--- START ---
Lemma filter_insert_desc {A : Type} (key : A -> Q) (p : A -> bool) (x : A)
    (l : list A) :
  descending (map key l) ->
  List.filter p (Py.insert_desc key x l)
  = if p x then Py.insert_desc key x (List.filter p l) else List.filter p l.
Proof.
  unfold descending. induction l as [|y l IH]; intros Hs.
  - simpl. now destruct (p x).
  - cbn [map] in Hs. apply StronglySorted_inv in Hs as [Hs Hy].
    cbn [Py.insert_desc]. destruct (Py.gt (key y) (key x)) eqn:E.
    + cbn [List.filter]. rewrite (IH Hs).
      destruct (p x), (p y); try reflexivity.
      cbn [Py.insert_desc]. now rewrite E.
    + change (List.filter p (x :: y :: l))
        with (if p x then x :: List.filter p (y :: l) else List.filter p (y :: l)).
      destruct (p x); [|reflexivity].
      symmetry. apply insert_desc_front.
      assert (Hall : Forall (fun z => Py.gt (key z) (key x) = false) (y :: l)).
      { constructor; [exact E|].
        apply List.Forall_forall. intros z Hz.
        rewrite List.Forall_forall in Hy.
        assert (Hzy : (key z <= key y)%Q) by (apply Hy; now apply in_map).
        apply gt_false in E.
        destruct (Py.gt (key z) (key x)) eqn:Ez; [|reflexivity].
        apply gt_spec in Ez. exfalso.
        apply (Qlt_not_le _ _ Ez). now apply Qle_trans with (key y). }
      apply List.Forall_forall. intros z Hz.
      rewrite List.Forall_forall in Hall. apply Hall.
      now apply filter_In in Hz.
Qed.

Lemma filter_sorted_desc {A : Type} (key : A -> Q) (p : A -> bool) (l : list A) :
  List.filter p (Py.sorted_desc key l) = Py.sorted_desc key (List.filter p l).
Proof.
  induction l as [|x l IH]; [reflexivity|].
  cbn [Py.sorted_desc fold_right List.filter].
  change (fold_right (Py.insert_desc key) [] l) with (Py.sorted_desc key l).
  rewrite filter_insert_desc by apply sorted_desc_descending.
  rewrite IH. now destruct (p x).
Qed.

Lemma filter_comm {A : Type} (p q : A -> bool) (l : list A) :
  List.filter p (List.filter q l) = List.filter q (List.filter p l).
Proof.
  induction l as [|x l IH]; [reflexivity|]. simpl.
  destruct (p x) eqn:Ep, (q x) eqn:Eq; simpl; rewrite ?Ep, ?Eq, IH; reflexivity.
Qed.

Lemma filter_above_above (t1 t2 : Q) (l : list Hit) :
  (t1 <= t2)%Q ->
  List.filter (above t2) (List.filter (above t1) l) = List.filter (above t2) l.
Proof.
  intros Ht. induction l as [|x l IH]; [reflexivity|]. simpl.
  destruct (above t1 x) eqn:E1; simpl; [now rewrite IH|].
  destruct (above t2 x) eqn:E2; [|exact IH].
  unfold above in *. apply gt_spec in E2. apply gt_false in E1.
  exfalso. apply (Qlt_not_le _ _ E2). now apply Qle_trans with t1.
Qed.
--- END ---
--- START ---
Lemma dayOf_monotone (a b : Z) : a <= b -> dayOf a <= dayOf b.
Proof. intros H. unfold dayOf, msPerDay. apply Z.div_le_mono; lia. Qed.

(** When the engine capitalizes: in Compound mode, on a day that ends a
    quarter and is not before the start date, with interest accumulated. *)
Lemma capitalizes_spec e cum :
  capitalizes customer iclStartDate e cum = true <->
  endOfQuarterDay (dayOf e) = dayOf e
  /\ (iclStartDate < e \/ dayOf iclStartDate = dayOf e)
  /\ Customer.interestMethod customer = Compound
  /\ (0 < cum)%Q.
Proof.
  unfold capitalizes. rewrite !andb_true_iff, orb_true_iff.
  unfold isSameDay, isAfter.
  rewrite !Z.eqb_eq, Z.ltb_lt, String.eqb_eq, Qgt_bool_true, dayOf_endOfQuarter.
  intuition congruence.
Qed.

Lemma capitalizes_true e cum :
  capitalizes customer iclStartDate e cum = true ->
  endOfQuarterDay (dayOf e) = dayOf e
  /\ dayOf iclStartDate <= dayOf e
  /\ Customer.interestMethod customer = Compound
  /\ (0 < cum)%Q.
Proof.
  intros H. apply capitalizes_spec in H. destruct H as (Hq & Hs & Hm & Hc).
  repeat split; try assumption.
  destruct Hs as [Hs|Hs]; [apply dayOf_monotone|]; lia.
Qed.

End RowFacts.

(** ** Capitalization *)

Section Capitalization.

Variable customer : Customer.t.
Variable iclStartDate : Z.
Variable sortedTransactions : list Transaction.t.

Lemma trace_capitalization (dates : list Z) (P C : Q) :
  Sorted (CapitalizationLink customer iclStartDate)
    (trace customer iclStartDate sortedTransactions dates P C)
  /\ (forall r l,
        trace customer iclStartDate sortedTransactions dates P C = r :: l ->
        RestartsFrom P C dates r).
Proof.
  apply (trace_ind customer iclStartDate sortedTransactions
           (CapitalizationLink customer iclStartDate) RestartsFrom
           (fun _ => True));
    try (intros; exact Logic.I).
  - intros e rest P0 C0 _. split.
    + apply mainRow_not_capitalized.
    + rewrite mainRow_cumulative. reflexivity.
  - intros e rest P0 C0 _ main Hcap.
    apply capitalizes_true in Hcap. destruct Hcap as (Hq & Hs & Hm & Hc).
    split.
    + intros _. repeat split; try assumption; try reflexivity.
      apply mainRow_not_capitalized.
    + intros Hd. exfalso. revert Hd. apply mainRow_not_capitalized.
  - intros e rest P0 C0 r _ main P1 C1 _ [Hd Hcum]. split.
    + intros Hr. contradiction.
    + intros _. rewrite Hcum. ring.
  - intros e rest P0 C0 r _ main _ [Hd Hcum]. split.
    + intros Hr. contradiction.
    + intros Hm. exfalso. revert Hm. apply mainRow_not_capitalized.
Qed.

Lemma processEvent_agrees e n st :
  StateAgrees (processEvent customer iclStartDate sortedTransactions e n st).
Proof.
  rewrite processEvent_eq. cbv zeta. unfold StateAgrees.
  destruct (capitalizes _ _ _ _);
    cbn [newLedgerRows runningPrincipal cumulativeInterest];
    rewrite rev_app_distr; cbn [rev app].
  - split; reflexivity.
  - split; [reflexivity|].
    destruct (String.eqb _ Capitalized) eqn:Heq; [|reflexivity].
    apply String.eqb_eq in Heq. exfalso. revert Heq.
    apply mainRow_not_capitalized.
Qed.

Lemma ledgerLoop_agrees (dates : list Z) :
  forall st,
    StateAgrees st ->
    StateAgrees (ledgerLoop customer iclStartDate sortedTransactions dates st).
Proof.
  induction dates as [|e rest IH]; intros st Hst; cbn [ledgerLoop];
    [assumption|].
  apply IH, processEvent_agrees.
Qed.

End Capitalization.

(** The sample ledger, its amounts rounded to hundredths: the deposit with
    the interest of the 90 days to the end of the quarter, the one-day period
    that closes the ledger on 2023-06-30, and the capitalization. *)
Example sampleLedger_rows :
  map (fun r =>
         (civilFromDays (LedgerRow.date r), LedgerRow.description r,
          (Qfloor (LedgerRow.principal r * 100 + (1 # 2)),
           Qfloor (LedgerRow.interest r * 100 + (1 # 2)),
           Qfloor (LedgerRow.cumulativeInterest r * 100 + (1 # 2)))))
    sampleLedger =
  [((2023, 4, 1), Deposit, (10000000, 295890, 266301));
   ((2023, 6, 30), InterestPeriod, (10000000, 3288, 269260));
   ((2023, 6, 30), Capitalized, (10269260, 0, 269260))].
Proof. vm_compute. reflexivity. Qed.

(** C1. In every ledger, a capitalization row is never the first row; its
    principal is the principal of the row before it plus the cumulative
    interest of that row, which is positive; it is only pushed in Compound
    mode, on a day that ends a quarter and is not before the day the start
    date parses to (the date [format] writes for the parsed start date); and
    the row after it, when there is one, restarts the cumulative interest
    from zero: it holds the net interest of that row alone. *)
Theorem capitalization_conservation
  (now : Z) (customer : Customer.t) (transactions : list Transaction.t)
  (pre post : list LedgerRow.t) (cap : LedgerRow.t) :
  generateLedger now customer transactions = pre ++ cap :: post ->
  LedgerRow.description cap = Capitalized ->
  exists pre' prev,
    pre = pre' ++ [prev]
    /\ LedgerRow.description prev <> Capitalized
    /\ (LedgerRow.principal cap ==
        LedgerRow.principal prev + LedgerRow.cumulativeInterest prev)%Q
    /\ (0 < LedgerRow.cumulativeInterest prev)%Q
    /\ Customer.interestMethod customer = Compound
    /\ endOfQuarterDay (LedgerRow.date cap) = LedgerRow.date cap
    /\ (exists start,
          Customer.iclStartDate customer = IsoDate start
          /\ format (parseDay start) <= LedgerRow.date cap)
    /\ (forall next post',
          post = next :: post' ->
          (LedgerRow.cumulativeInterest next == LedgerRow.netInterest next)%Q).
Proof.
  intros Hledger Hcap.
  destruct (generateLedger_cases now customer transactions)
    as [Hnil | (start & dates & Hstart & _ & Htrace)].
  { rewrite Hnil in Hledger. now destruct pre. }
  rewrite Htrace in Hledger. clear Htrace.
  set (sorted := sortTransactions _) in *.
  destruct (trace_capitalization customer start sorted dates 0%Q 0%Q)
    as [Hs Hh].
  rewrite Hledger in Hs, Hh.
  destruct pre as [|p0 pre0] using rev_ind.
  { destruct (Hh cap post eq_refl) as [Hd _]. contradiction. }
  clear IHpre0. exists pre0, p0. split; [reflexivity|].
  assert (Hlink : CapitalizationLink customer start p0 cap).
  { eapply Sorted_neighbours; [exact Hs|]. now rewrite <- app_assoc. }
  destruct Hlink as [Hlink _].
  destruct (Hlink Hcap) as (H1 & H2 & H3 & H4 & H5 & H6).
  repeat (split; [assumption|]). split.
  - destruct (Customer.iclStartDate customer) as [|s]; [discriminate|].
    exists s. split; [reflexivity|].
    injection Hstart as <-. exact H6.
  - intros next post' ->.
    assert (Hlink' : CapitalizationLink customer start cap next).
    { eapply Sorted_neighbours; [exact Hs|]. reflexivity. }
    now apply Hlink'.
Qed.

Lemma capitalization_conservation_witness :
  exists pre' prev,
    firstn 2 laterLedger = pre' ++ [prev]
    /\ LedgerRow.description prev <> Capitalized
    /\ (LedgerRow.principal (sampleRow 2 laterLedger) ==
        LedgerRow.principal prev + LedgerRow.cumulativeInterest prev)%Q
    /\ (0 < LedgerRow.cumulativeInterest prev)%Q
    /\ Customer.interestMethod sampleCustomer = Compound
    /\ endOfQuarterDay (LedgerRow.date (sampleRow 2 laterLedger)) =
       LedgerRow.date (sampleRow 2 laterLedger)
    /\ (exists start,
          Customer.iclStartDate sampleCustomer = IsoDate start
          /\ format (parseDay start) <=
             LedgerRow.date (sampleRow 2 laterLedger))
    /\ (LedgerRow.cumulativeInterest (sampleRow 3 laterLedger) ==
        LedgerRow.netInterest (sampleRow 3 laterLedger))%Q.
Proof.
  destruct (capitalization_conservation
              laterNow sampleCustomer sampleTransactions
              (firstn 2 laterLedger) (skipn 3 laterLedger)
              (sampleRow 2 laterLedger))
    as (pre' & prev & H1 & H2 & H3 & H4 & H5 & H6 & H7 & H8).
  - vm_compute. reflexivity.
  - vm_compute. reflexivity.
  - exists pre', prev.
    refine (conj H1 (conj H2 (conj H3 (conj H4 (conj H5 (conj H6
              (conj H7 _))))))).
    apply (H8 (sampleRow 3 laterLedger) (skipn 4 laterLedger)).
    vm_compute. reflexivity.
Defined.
--- END ---
* **Exercise directions**
Working from the records above, write out verbatim only the lines from the line containing "- intros e rest P0 C0 r _ main _" through the line containing "Theorem capitalization_conservation".

* **Written response**
  - intros e rest P0 C0 r _ main _ [Hd Hcum]. split.
    + intros Hr. contradiction.
    + intros Hm. exfalso. revert Hm. apply mainRow_not_capitalized.
Qed.

Lemma processEvent_agrees e n st :
  StateAgrees (processEvent customer iclStartDate sortedTransactions e n st).
Proof.
  rewrite processEvent_eq. cbv zeta. unfold StateAgrees.
  destruct (capitalizes _ _ _ _);
    cbn [newLedgerRows runningPrincipal cumulativeInterest];
    rewrite rev_app_distr; cbn [rev app].
  - split; reflexivity.
  - split; [reflexivity|].
    destruct (String.eqb _ Capitalized) eqn:Heq; [|reflexivity].
    apply String.eqb_eq in Heq. exfalso. revert Heq.
    apply mainRow_not_capitalized.
Qed.

Lemma ledgerLoop_agrees (dates : list Z) :
  forall st,
    StateAgrees st ->
    StateAgrees (ledgerLoop customer iclStartDate sortedTransactions dates st).
Proof.
  induction dates as [|e rest IH]; intros st Hst; cbn [ledgerLoop];
    [assumption|].
  apply IH, processEvent_agrees.
Qed.

End Capitalization.

(** The sample ledger, its amounts rounded to hundredths: the deposit with
    the interest of the 90 days to the end of the quarter, the one-day period
    that closes the ledger on 2023-06-30, and the capitalization. *)
Example sampleLedger_rows :
  map (fun r =>
         (civilFromDays (LedgerRow.date r), LedgerRow.description r,
          (Qfloor (LedgerRow.principal r * 100 + (1 # 2)),
           Qfloor (LedgerRow.interest r * 100 + (1 # 2)),
           Qfloor (LedgerRow.cumulativeInterest r * 100 + (1 # 2)))))
    sampleLedger =
  [((2023, 4, 1), Deposit, (10000000, 295890, 266301));
   ((2023, 6, 30), InterestPeriod, (10000000, 3288, 269260));
   ((2023, 6, 30), Capitalized, (10269260, 0, 269260))].
Proof. vm_compute. reflexivity. Qed.

(** C1. In every ledger, a capitalization row is never the first row; its
    principal is the principal of the row before it plus the cumulative
    interest of that row, which is positive; it is only pushed in Compound
    mode, on a day that ends a quarter and is not before the day the start
    date parses to (the date [format] writes for the parsed start date); and
    the row after it, when there is one, restarts the cumulative interest
    from zero: it holds the net interest of that row alone. *)
Theorem capitalization_conservation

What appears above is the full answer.